Exercise brief = Return all lines below containing the word "Record".

● ● ● ● ●

(* ===== verification/Workqueue.v ===== *)
(** * kernel/workqueue.c: deferred work

    One FIFO of work items, linked through [next] and guarded by the lock of the wait
    queue the worker thread sleeps on.  What the work functions may do is [well_behaved]. *)

From S2P Require Import Prelude LinkedList PhysMem Switch KState Sched SchedCore WaitQueue Devices DevWait.

Section workqueue.
Context {H : Type} `{KAlloc H} `{Statics}.
Abbreviation K := (M (kernel (memory H))).

Definition wq {A} (f : workqueue_t -> A) : K A := dev (fun d => f (sysworkq d)).
Definition set_wq (f : workqueue_t -> workqueue_t) : K unit := set_dev (fun d => d <| sysworkq ::= f |>).

Definition work_at (w : Z) : K work_struct := deref (fun k => works (devs (kheap k)) !! w).
Definition set_work (w : Z) (f : work_struct -> work_struct) : K unit :=
  _ ← work_at w; set_dev (fun d => d <| works ::= alter f w |>).

Definition work_waiting (d : devices) : Z := if bool_decide (wq_head (sysworkq d) = 0) then 0 else 1.
Definition workqueue_has_work : K Z := dev work_waiting.

Definition workqueue_pop : K Z :=
  flags ← wait_lock addr_wq_wait;
  work ← wq wq_head;
  (if negb (bool_decide (work = 0)) then
     x ← work_at work;
     set_wq (fun q => q <| wq_head := wk_next x |>) ;;
     head ← wq wq_head;
     when (bool_decide (head = 0)) (set_wq (fun q => q <| wq_tail := 0 |>)) ;;
     set_work work (fun x => x <| wk_next := 0 |>) ;;
     set_work work (fun x => x <| pending := 0 |>)
   else mret tt) ;;
  wait_queue_unlock_irqrestore addr_wq_wait flags ;;
  mret work.

(** [run f work] is the call [work->func(work)] of the function [f]. *)
Definition drain_loop (run : work_func -> Z -> K unit) (_ : unit) : K (unit + unit) :=
  work ← workqueue_pop;
  if bool_decide (work = 0) then mret (inr tt)
  else
    x ← work_at work;
    f ← deref (fun _ => func x);
    run f work ;;
    mret (inl tt).

(** One round of the worker's endless loop; [batch] bounds the items of the round. *)
Definition workqueue_round (run : work_func -> Z -> K unit) (rounds batch : nat) (others : K unit) : K unit :=
  r ← wait_queue_wait rounds others addr_wq_wait (Some workqueue_has_work);
  if negb (bool_decide (r = 0)) then panic "workqueue wait failed"
  else loop batch (drain_loop run) tt.

Definition workqueue_selftest_entry : K unit := set_wq (fun q => q <| workqueue_selftest_done := 1 |>).

Definition work_init (work : Z) (f : option work_func) (a : Z) : K unit :=
  if bool_decide (work = 0) then mret tt
  else
    set_work work (fun x => x <| func := f |>) ;;
    set_work work (fun x => x <| data := a |>) ;;
    set_work work (fun x => x <| wk_next := 0 |>) ;;
    set_work work (fun x => x <| pending := 0 |>).

Definition workqueue_init : K unit :=
  ready ← wq wq_initialized;
  if negb (bool_decide (ready = 0)) then mret tt
  else
    wait_queue_init addr_wq_wait ;;
    set_wq (fun q => q <| wq_head := 0 |>) ;;
    set_wq (fun q => q <| wq_tail := 0 |>) ;;
    set_wq (fun q => q <| started := 0 |>) ;;
    set_wq (fun q => q <| wq_initialized := 1 |>) ;;
    set_wq (fun q => q <| workqueue_selftest_done := 0 |>) ;;
    work_init addr_selftest_work (Some WORKQUEUE_SELFTEST_ENTRY) 0.

Definition queue_work (work : Z) : K Z :=
  ready ← wq wq_initialized;
  if bool_decide (ready = 0) || bool_decide (work = 0) then mret (- EINVAL)
  else
    x ← work_at work;
    if bool_decide (func x = None) then mret (- EINVAL)
    else
      flags ← wait_lock addr_wq_wait;
      x ← work_at work;
      if negb (bool_decide (pending x = 0)) then
        wait_queue_unlock_irqrestore addr_wq_wait flags ;; mret (- EBUSY)
      else
        set_work work (fun x => x <| wk_next := 0 |>) ;;
        set_work work (fun x => x <| pending := 1 |>) ;;
        tail ← wq wq_tail;
        (if negb (bool_decide (tail = 0)) then set_work tail (fun x => x <| wk_next := work |>)
         else set_wq (fun q => q <| wq_head := work |>)) ;;
        set_wq (fun q => q <| wq_tail := work |>) ;;
        wait_queue_wake_one_locked addr_wq_wait ;;
        wait_queue_unlock_irqrestore addr_wq_wait flags ;;
        mret 0.

Definition workqueue_start : K Z :=
  ready ← wq wq_initialized;
  if bool_decide (ready = 0) then mret (- EINVAL)
  else
    s ← wq started;
    if negb (bool_decide (s = 0)) then mret 0
    else
      t ← kernel_thread_create (Some "workqueue"%string) entry_workqueue_thread 0;
      if bool_decide (t = 0) then mret (- ENOMEM)
      else
        set_wq (fun q => q <| started := 1 |>) ;;
        queue_work addr_selftest_work.
End workqueue.

Section theory.
Context {H : Type} `{KAlloc H} `{Statics}.
Implicit Types (k : kernel (memory H)) (Q : gmap Z (list Z)) (l ws : list Z) (d : devices).

Definition wknext d (w : Z) : option Z := wk_next <$> works d !! w.

(** The pending items, oldest first: they are linked in this order, and an item is
    marked pending exactly when it is among them. *)
Record work_rep d ws : Prop := {
  wr_queue : queue_rep (wknext d) (wq_head (sysworkq d)) (wq_tail (sysworkq d)) ws;
  wr_pending : forall w x, works d !! w = Some x -> (pending x <> 0 <-> w ∈ ws);
  wr_null : works d !! 0 = None;
  wr_func : forall w x, w ∈ ws -> works d !! w = Some x -> func x <> None
}.

Lemma work_rep_some d ws w : work_rep d ws -> w ∈ ws -> w <> 0 /\ exists x, works d !! w = Some x.
Proof.
  intros R Hin. destruct (wr_queue _ _ R) as [Hl _]. split; [by eapply lseg_nonzero|].
  destruct (lseg_next_is_Some _ _ _ _ _ Hl Hin) as [n Hn]. apply fmap_Some in Hn as (x & Hx & _). by exists x.
Qed.

(** ** What the two operations do to the drivers' data *)

Definition enqueued (w : Z) d : devices :=
  let d1 := d <| works ::= alter (fun x => x <| wk_next := 0 |> <| pending := 1 |>) w |> in
  let d2 := if decide (wq_tail (sysworkq d) = 0) then d1 <| sysworkq ::= (fun q => q <| wq_head := w |>) |>
            else d1 <| works ::= alter (fun x => x <| wk_next := w |>) (wq_tail (sysworkq d)) |> in
  d2 <| sysworkq ::= (fun q => q <| wq_tail := w |>) |>.

Definition dequeued_work (w n : Z) d : devices :=
  d <| works ::= alter (fun x => x <| wk_next := 0 |> <| pending := 0 |>) w |>
    <| sysworkq ::= (fun q => q <| wq_head := n |> <| wq_tail := if decide (n = 0) then 0 else wq_tail q |>) |>.

Lemma enqueued_works w d y :
  y <> w -> works (enqueued w d) !! y =
  if bool_decide (y = wq_tail (sysworkq d) /\ y <> 0) then (fun x => x <| wk_next := w |>) <$> works d !! y
  else works d !! y.
Proof.
  intros Hy. unfold enqueued. destruct (decide (wq_tail (sysworkq d) = 0)) as [E|E]; simpl.
  - rewrite lookup_alter_ne by done. rewrite bool_decide_eq_false_2; [done|]. rewrite E. tauto.
  - destruct (decide (y = wq_tail (sysworkq d))) as [->|Hne].
    + rewrite lookup_alter_eq, lookup_alter_ne by done. by rewrite bool_decide_eq_true_2.
    + rewrite !lookup_alter_ne by done. rewrite bool_decide_eq_false_2; [done|]. tauto.
Qed.

Lemma enqueued_self w d x :
  works d !! w = Some x -> wq_tail (sysworkq d) <> w ->
  works (enqueued w d) !! w = Some (x <| wk_next := 0 |> <| pending := 1 |>).
Proof.
  intros Hx Ht. unfold enqueued. destruct (decide _); simpl.
  - by rewrite lookup_alter_eq, Hx.
  - rewrite lookup_alter_ne by done. by rewrite lookup_alter_eq, Hx.
Qed.

Lemma enqueued_rep d ws w x :
  work_rep d ws -> works d !! w = Some x -> pending x = 0 -> func x <> None -> work_rep (enqueued w d) (ws ++ [w]).
Proof.
  intros R Hx Hp Hfx. destruct R as [Hq Hpend Hnull Hfun]. assert (R : work_rep d ws) by by split.
  assert (Hw : w <> 0) by (intros ->; congruence).
  assert (Hnin : w ∉ ws) by (intros Hin; by apply (Hpend w x Hx) in Hin).
  assert (Htl : wq_tail (sysworkq d) <> 0 -> wq_tail (sysworkq d) ∈ ws).
  { destruct Hq as [_ Hlast]. destruct (last ws) as [z|] eqn:El; simpl in Hlast; [|done].
    intros _. rewrite Hlast. by apply last_Some_elem_of. }
  assert (Htw : wq_tail (sysworkq d) <> w).
  { intros E. apply Hnin. rewrite <- E. apply Htl. by rewrite E. }
  split.
  - assert (Et : wq_tail (sysworkq (enqueued w d)) = w) by (unfold enqueued; by destruct (decide _)).
    assert (Eh : wq_head (sysworkq (enqueued w d)) =
      if decide (wq_tail (sysworkq d) = 0) then w else wq_head (sysworkq d)) by (unfold enqueued; by destruct (decide _)).
    rewrite Et, Eh. apply (queue_rep_enqueue (wknext d)); try done.
    + unfold wknext. by rewrite (enqueued_self w d x).
    + intros y Hy Hyt. unfold wknext. rewrite enqueued_works by (by intros ->).
      rewrite bool_decide_eq_false_2; [done|]. tauto.
    + intros Ht0. unfold wknext. rewrite enqueued_works by done. rewrite bool_decide_eq_true_2 by done.
      destruct (work_rep_some d ws _ R (Htl Ht0)) as (_ & z & Hz). by rewrite Hz.
  - intros y z. destruct (decide (y = w)) as [->|Hy].
    + rewrite (enqueued_self w d x) by done. intros [= <-]. simpl. set_solver.
    + rewrite enqueued_works by done. rewrite elem_of_app, list_elem_of_singleton.
      case_bool_decide; [|intros Hz; rewrite (Hpend y z Hz); tauto].
      intros (z0 & Hz0 & ->)%fmap_Some. simpl. rewrite (Hpend y z0 Hz0). tauto.
  - rewrite enqueued_works by done. rewrite bool_decide_eq_false_2 by tauto. done.
  - intros y z Hy. destruct (decide (y = w)) as [->|Hyw].
    + rewrite (enqueued_self w d x) by done. by intros [= <-].
    + rewrite enqueued_works by done. assert (Hin : y ∈ ws) by set_solver. case_bool_decide.
      * intros (z0 & Hz0 & ->)%fmap_Some. by apply (Hfun y z0).
      * by apply (Hfun y z).
Qed.

Lemma dequeued_rep d ws w x :
  work_rep d (w :: ws) -> works d !! w = Some x -> work_rep (dequeued_work w (wk_next x) d) ws.
Proof.
  intros R Hx. pose proof (queue_rep_NoDup _ _ _ _ (wr_queue _ _ R)) as Hnd.
  apply NoDup_cons in Hnd as [Hnin _]. destruct (work_rep_some d _ w R ltac:(left)) as [Hw0 _].
  destruct R as [Hq Hpend Hnull Hfun]. split.
  - simpl. apply (queue_rep_dequeue (wknext d) _ (wq_head (sysworkq d)) _ w ws); [exact Hq|unfold wknext; by rewrite Hx|].
    intros y Hy. unfold wknext. simpl. rewrite lookup_alter_ne; [done|]. by intros ->.
  - intros y z. simpl. destruct (decide (y = w)) as [->|Hy].
    + rewrite lookup_alter_eq, Hx. intros [= <-]. simpl. naive_solver.
    + rewrite lookup_alter_ne by done. intros Hz. rewrite (Hpend y z Hz). set_solver.
  - simpl. by rewrite lookup_alter_ne.
  - intros y z Hy. simpl. rewrite lookup_alter_ne by (by intros ->). apply Hfun. by right.
Qed.

(** ** The operations *)

Lemma set_work_run w f x k :
  works (devs (kheap k)) !! w = Some x -> set_work w f k = Ret tt (with_devs (fun d => d <| works ::= alter f w |>) k).
Proof. intros Hx. unfold set_work, work_at. by erewrite bind_deref by exact Hx. Qed.

Lemma work_at_run w x k : works (devs (kheap k)) !! w = Some x -> work_at w k = Ret x k.
Proof. intros Hx. unfold work_at, deref. by rewrite Hx. Qed.

Lemma alter_twice {A} (f g : A -> A) (m : gmap Z A) i : alter f i (alter g i m) = alter (fun x => f (g x)) i m.
Proof.
  apply map_eq. intros j. destruct (decide (j = i)) as [->|Hj].
  - rewrite !lookup_alter_eq. by destruct (m !! i).
  - by rewrite !lookup_alter_ne.
Qed.

(** The work queue is ready, its worker sleeps where [Q] says, and [ws] are the items
    pending, oldest first. *)
Record work_inv k Q ws : Prop := {
  wo_wq : wq_inv k Q;
  wo_queue : is_Some (Q !! addr_wq_wait);
  wo_rep : work_rep (devs (kheap k)) ws;
  wo_ready : wq_initialized (sysworkq (devs (kheap k))) <> 0
}.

● ● ● ● ●

Reply to the task =
Record work_rep d ws : Prop := {
Record work_inv k Q ws : Prop := {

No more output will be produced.